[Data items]
(* ===== verification/Authz.v ===== *)
(** * Authorization: the model of [internal/authz]

    One HTTP request runs in the monad [M]: it threads the echo context and the request
    memo it points to ([RequestState]) and ends in a value, an error or a nil dereference
    ([Panic]).  Lookups of other services are the hooks of [Hooks], each a field that may
    be unset, exactly as in the source. *)
From stdpp Require Import base tactics list strings gmap.
From S2P Require Import Prelude GoStrings GoSort Capabilities.
Export capabilities products.
Open Scope string_scope.

(** ** Data *)

Definition RootLevelNone : Z := 0.
Definition RootLevelPrimary : Z := 1.
Definition RootLevelOperational : Z := 2.

(** [models.User]: the fields authorization reads or stamps.  [AuthRequestMemo] is the
    address of a memo in the request's heap. *)
Record User := {
  ID : uuid;
  RootLevel : Z;
  IsRoot : bool;
  AuthTenantCode : string;
  AuthApplicationCode : string;
  AuthPolicyRestricted : bool;
  AuthPolicyCapabilities : gset string;
  AuthRequestMemo : option nat;
  SessionApplicationCode : string;
}.
Record Client := { Client_Code : string; Client_ParentID : option uuid }.
Record Event := { Event_ID : uuid; Event_ClientID : option uuid }.
Record EventSection := { EventSection_EventID : uuid }.
Record Moment := { Moment_EventID : option uuid }.
Record Guest := { Guest_EventID : uuid }.
Record Invitation := { Invitation_EventID : uuid }.
Record Resource := { Resource_EventSectionID : option uuid }.

Record Failure := { Status : Z; Message : string; Detail : string }.
Inductive error := EFailure (f : Failure) | EPlain (msg : string).
(** What a repository lookup returns as [error]. *)
Inductive LookupError := ErrRecordNotFound | ErrLookup (msg : string).
Definition LookupError_Error (e : LookupError) : string :=
  match e with ErrRecordNotFound => "record not found" | ErrLookup msg => msg end.

Record ApplicationAccess := { Allowed : bool; Role : string; Entitled : bool; Reason : string }.
(* ===== verification/AuthzFacts.v ===== *)
(** * Theorems about [Authz]: the role tables, the tenant boundary, the request memo *)
From stdpp Require Import base tactics list strings gmap.
From S2P Require Import Prelude GoStrings GoSort Capabilities Authz.
Open Scope string_scope.

(** ** Inverting a run that returned a value *)

Lemma bind_value {A B} (m : M A) (f : A → M B) s s' b :
  (m ≫= f) s = (s', Value b) ↔ ∃ s1 a, m s = (s1, Value a) ∧ f a s1 = (s', Value b).
Proof.
  unfold mbind, M_bind. destruct (m s) as [s1 [a|e|]]; [|naive_solver..].
  split; [eauto|]. by intros (? & ? & [= -> ->] & ?).
Qed.
Lemma deref_value {A} (o : option A) s s' a : deref o s = (s', Value a) ↔ s' = s ∧ o = Some a.
Proof. unfold deref. destruct o; naive_solver. Qed.

(** Take a hypothesis [m s = (s', Value v)] apart along the binds of [m]. *)
Ltac minv_step :=
  match goal with
  | H : (_ ≫= _) _ = (_, Value _) |- _ => apply bind_value in H as (?s & ?a & ?H & H)
  | H : mret _ _ = (_, Value _) |- _ => injection H as <- <-
  | H : mret _ _ = (_, Value _) |- _ => injection H as ?; subst
  | H : get_state _ = (_, Value _) |- _ => injection H as <- <-
  | H : put_state _ _ = (_, Value _) |- _ => injection H as <- <-
  | H : deref _ _ = (_, Value _) |- _ => apply deref_value in H as [-> ?H]
  | H : deny _ _ _ _ = (_, Value _) |- _ => discriminate H
  | H : forbidden _ _ = (_, Value _) |- _ => discriminate H
  | H : platformLevelDenied _ = (_, Value _) |- _ => discriminate H
  | H : outsideTenant _ = (_, Value _) |- _ => discriminate H
  | H : dependencyFailure _ _ = (_, Value _) |- _ => discriminate H
  | H : organizationLookupFailure _ = (_, Value _) |- _ => discriminate H
  | H : fail _ _ = (_, Value _) |- _ => discriminate H
  | H : lookupFailure _ ?e _ = (_, Value _) |- _ => destruct e; discriminate H
  | H : (let '(_, _) := ?p in _) _ = (_, Value _) |- _ => destruct p eqn:?
  | H : (if ?b then _ else _) _ = (_, Value _) |- _ => destruct b eqn:?
  | H : (match ?x with _ => _ end) _ = (_, Value _) |- _ => destruct x eqn:?
  end; try discriminate; simplify_eq.
Ltac minv := repeat minv_step.

(** ** The role and capability tables *)

Section Tables.
Context `{GoUnicode}.

Lemma RoleHas_elem role capability : RoleHas role capability = true ↔ capability ∈ RoleCapabilities role.
Proof.
  unfold RoleHas. rewrite existsb_exists, list_elem_of_In. setoid_rewrite String.eqb_eq. naive_solver.
Qed.

(** The roles that carry a capability the operational root lacks. *)
Definition privileged_roles : list string := ["OWNER"; "ADMIN"; "EVENT_MANAGER"; "EDITOR"].

Lemma RoleCapabilities_unprivileged role :
  NormalizeRole role ∉ privileged_roles →
  Forall (λ c, c ∈ [View; GuestManage; Checkin; AnalyticsView]) (RoleCapabilities role).
Proof.
  unfold RoleCapabilities. generalize (NormalizeRole role) as code. intros code Hcode.
  unfold privileged_roles in Hcode. rewrite !not_elem_of_cons in Hcode. destruct_and?.
  case_match; [constructor|].
  destruct (String.eqb_spec code "OWNER"), (String.eqb_spec code "ADMIN"); try done. cbn [orb].
  destruct (roleCapabilities !! code) as [known|] eqn:Hk; [|repeat constructor].
  unfold roleCapabilities in Hk. apply elem_of_list_to_map_2 in Hk.
  rewrite !elem_of_cons, elem_of_nil in Hk.
  by repeat (destruct Hk as [[= -> ->]|Hk]; [first [done | repeat constructor]|]).
Qed.
End Tables.

Section Granting.
Context `{GoUnicode}.

Lemma RoleCapabilities_incl_All role c : c ∈ RoleCapabilities role → c ∈ All.
Proof.
  unfold RoleCapabilities. generalize (NormalizeRole role) as code. intros code.
  case_match; [by rewrite elem_of_nil|]. case_match; [done|].
  destruct (roleCapabilities !! code) as [known|] eqn:Hk; [|intros ->%list_elem_of_singleton; constructor].
  unfold roleCapabilities in Hk. apply elem_of_list_to_map_2 in Hk.
  rewrite !elem_of_cons, elem_of_nil in Hk. intros Hc.
  repeat (destruct Hk as [[= -> ->]|Hk];
    [rewrite !elem_of_cons, ?elem_of_nil in Hc; destruct_or?; subst; first [done | repeat constructor]|]). done.
Qed.

Lemma PlatformRootMayGrantRole_spec user role :
  PlatformRootMayGrantRole user role = true ↔
  IsPlatformAdmin user = true ∧
  ∀ c, c ∈ RoleCapabilities role → platformHasCapability user c = true.
Proof.
  unfold PlatformRootMayGrantRole, roleHasCapability. rewrite andb_true_iff, forallb_forall.
  setoid_rewrite <-list_elem_of_In. f_equiv. split; intros Hall c Hc.
  - specialize (Hall c (RoleCapabilities_incl_All _ _ Hc)). apply RoleHas_elem in Hc.
    rewrite Hc in Hall. by destruct (platformHasCapability user c).
  - destruct (RoleHas role c) eqn:Hr; [|done]. apply RoleHas_elem in Hr. by rewrite (Hall c Hr).
Qed.

Lemma privileged_has_event_manage role :
  NormalizeRole role ∈ privileged_roles → EventManage ∈ RoleCapabilities role.
Proof.
  unfold RoleCapabilities, privileged_roles. generalize (NormalizeRole role). intros code Hc.
  rewrite !elem_of_cons, elem_of_nil in Hc.
  repeat (destruct Hc as [->|Hc]; [vm_compute; repeat constructor|]). done.
Qed.

(** [privileged_roles] is exactly what the operational platform root may not hand out. *)
Theorem operational_root_grants user role :
  EffectiveRootLevel user = RootLevelOperational →
  PlatformRootMayGrantRole user role = true ↔ NormalizeRole role ∉ privileged_roles.
Proof.
  intros Hlevel. rewrite PlatformRootMayGrantRole_spec.
  assert (∀ c, platformHasCapability user c =
            existsb (String.eqb c) [View; GuestManage; Checkin; AnalyticsView; MetricsView; MembersManage]) as Hp.
  { intros c. unfold platformHasCapability, IsPrimaryRoot. by rewrite Hlevel. }
  assert (IsPlatformAdmin user = true) as Hadmin by (unfold IsPlatformAdmin; by rewrite Hlevel).
  split.
  - intros [_ Hall] Hr%privileged_has_event_manage%Hall. rewrite Hp in Hr. discriminate.
  - intros Hr. split; [done|]. intros c Hc. rewrite Hp.
    eapply Forall_forall in Hc; [|by apply RoleCapabilities_unprivileged].
    rewrite !elem_of_cons, elem_of_nil in Hc. by destruct_or? Hc; subst.
Qed.
End Granting.

(** ** The tenant boundary *)

Section Boundary.
Context `{GoUnicode} (env : Env).

(** [ancestor get n a b]: [b] is reached from [a] by following [n] parent links through
    organizations that exist and have a non-nil identity. *)
Inductive ancestor (get : uuid → Result LookupError (option Client)) : nat → uuid → uuid → Prop :=
| ancestor_here a : ancestor get 0 a a
| ancestor_up n a c p b :
    a ≠ Nil → get a = Ok (Some c) → Client_ParentID c = Some p → ancestor get n p b →
    ancestor get (S n) a b.

(** An organization whose code is the tenant's, fewer than [depth] links up. *)
Definition inside_tenant get tenant depth a : Prop :=
  ∃ n b c, n < depth ∧ ancestor get n a b ∧ b ≠ Nil ∧ get b = Ok (Some c) ∧
           EqualFold (TrimSpace (Client_Code c)) tenant = true.

Lemma tenantWalk_spec get tenant depth a s :
  (tenantWalk get tenant depth a s).1 = s ∧
  ((tenantWalk get tenant depth a s).2 = Value tt ∧ inside_tenant get tenant depth a ∨
   (tenantWalk get tenant depth a s).2 = (outsideTenant (A:=unit) s).2 ∧ ¬ inside_tenant get tenant depth a).
Proof.
  revert a. induction depth as [|d IH]; intros a; cbn [tenantWalk].
  { split; [done|]. right. split; [done|]. intros (n & ? & ? & ? & _). lia. }
  destruct (N.eqb_spec a Nil) as [->|Ha].
  { split; [done|]. right. split; [done|]. intros (n & b & c & _ & Hanc & Hb & _). by inversion Hanc; subst. }
  destruct (get a) as [[client|]|e] eqn:Hget.
  2,3: split; [done|]; right; split; [done|]; intros (n & b & c & _ & Hanc & Hb & Hg & _); inversion Hanc; congruence.
  destruct (EqualFold (TrimSpace (Client_Code client)) tenant) eqn:Hfold.
  { split; [done|]. left. split; [done|]. exists 0, a, client. repeat split; try done; [lia|constructor]. }
  destruct (Client_ParentID client) as [p|] eqn:Hp.
  - destruct (IH p) as [Hs [[Ho (n & b & c & Hn & Hanc & ?)]|[Ho Hnot]]]; (split; [done|]).
    + left. split; [done|]. exists (S n), b, c. split; [lia|]. split; [|done]. by econstructor.
    + right. split; [done|]. intros (n & b & c & Hn & Hanc & Hb & Hg & Hf). apply Hnot.
      inversion Hanc as [|? ? c0 p0 ? ? Hg0 Hp0 Hanc0]; subst; [congruence|].
      assert (c0 = client) as -> by congruence. assert (p0 = p) as -> by congruence.
      eexists _, b, c. split; [|done]; lia.
  - split; [done|]. right. split; [done|]. intros (n & b & c & _ & Hanc & Hb & Hg & Hf).
    inversion Hanc; congruence.
Qed.

Definition branded (u : User) : Prop :=
  TrimSpace (AuthTenantCode u) ≠ "" ∧ NormalizeOrDefault (AuthTenantCode u) ≠ DefaultCode.

(** C2: The tenant boundary holds exactly when an organization at most 31 parent links
    above the target carries the tenant's code; otherwise it is a 403, never a 500. *)
Theorem tenant_boundary_iff u clientID get s :
  branded u → GetClientByID (hooks env) = Some get →
  (requireTenantClientBoundary env (Some u) clientID s).1 = s ∧
  ((requireTenantClientBoundary env (Some u) clientID s).2 = Value tt ↔
     inside_tenant get (AuthTenantCode u) 32 clientID) ∧
  (¬ inside_tenant get (AuthTenantCode u) 32 clientID →
     ∃ f, (requireTenantClientBoundary env (Some u) clientID s).2 = Failed (EFailure f) ∧
          Status f = StatusForbidden).
Proof.
  intros [Hb1 Hb2] Hget. unfold requireTenantClientBoundary.
  apply String.eqb_neq in Hb1, Hb2. rewrite Hb1, Hb2, Hget. cbn [orb].
  destruct (tenantWalk_spec get (AuthTenantCode u) 32 clientID s) as [-> [[-> Hin]|[-> Hout]]];
    (split; [done|]); split; [naive_solver..| |].
  - split; [discriminate|done].
  - intros _. eexists. split; reflexivity.
Qed.
End Boundary.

YOUR GOAL :: Leave out every line above except those from the line with "RootLevel : Z;" up to and including the line with "M B) s s' b", and copy those exactly.

RESPONSE ::
  RootLevel : Z;
  IsRoot : bool;
  AuthTenantCode : string;
  AuthApplicationCode : string;
  AuthPolicyRestricted : bool;
  AuthPolicyCapabilities : gset string;
  AuthRequestMemo : option nat;
  SessionApplicationCode : string;
}.
Record Client := { Client_Code : string; Client_ParentID : option uuid }.
Record Event := { Event_ID : uuid; Event_ClientID : option uuid }.
Record EventSection := { EventSection_EventID : uuid }.
Record Moment := { Moment_EventID : option uuid }.
Record Guest := { Guest_EventID : uuid }.
Record Invitation := { Invitation_EventID : uuid }.
Record Resource := { Resource_EventSectionID : option uuid }.

Record Failure := { Status : Z; Message : string; Detail : string }.
Inductive error := EFailure (f : Failure) | EPlain (msg : string).
(** What a repository lookup returns as [error]. *)
Inductive LookupError := ErrRecordNotFound | ErrLookup (msg : string).
Definition LookupError_Error (e : LookupError) : string :=
  match e with ErrRecordNotFound => "record not found" | ErrLookup msg => msg end.

Record ApplicationAccess := { Allowed : bool; Role : string; Entitled : bool; Reason : string }.
(* ===== verification/AuthzFacts.v ===== *)
(** * Theorems about [Authz]: the role tables, the tenant boundary, the request memo *)
From stdpp Require Import base tactics list strings gmap.
From S2P Require Import Prelude GoStrings GoSort Capabilities Authz.
Open Scope string_scope.

(** ** Inverting a run that returned a value *)

Lemma bind_value {A B} (m : M A) (f : A → M B) s s' b :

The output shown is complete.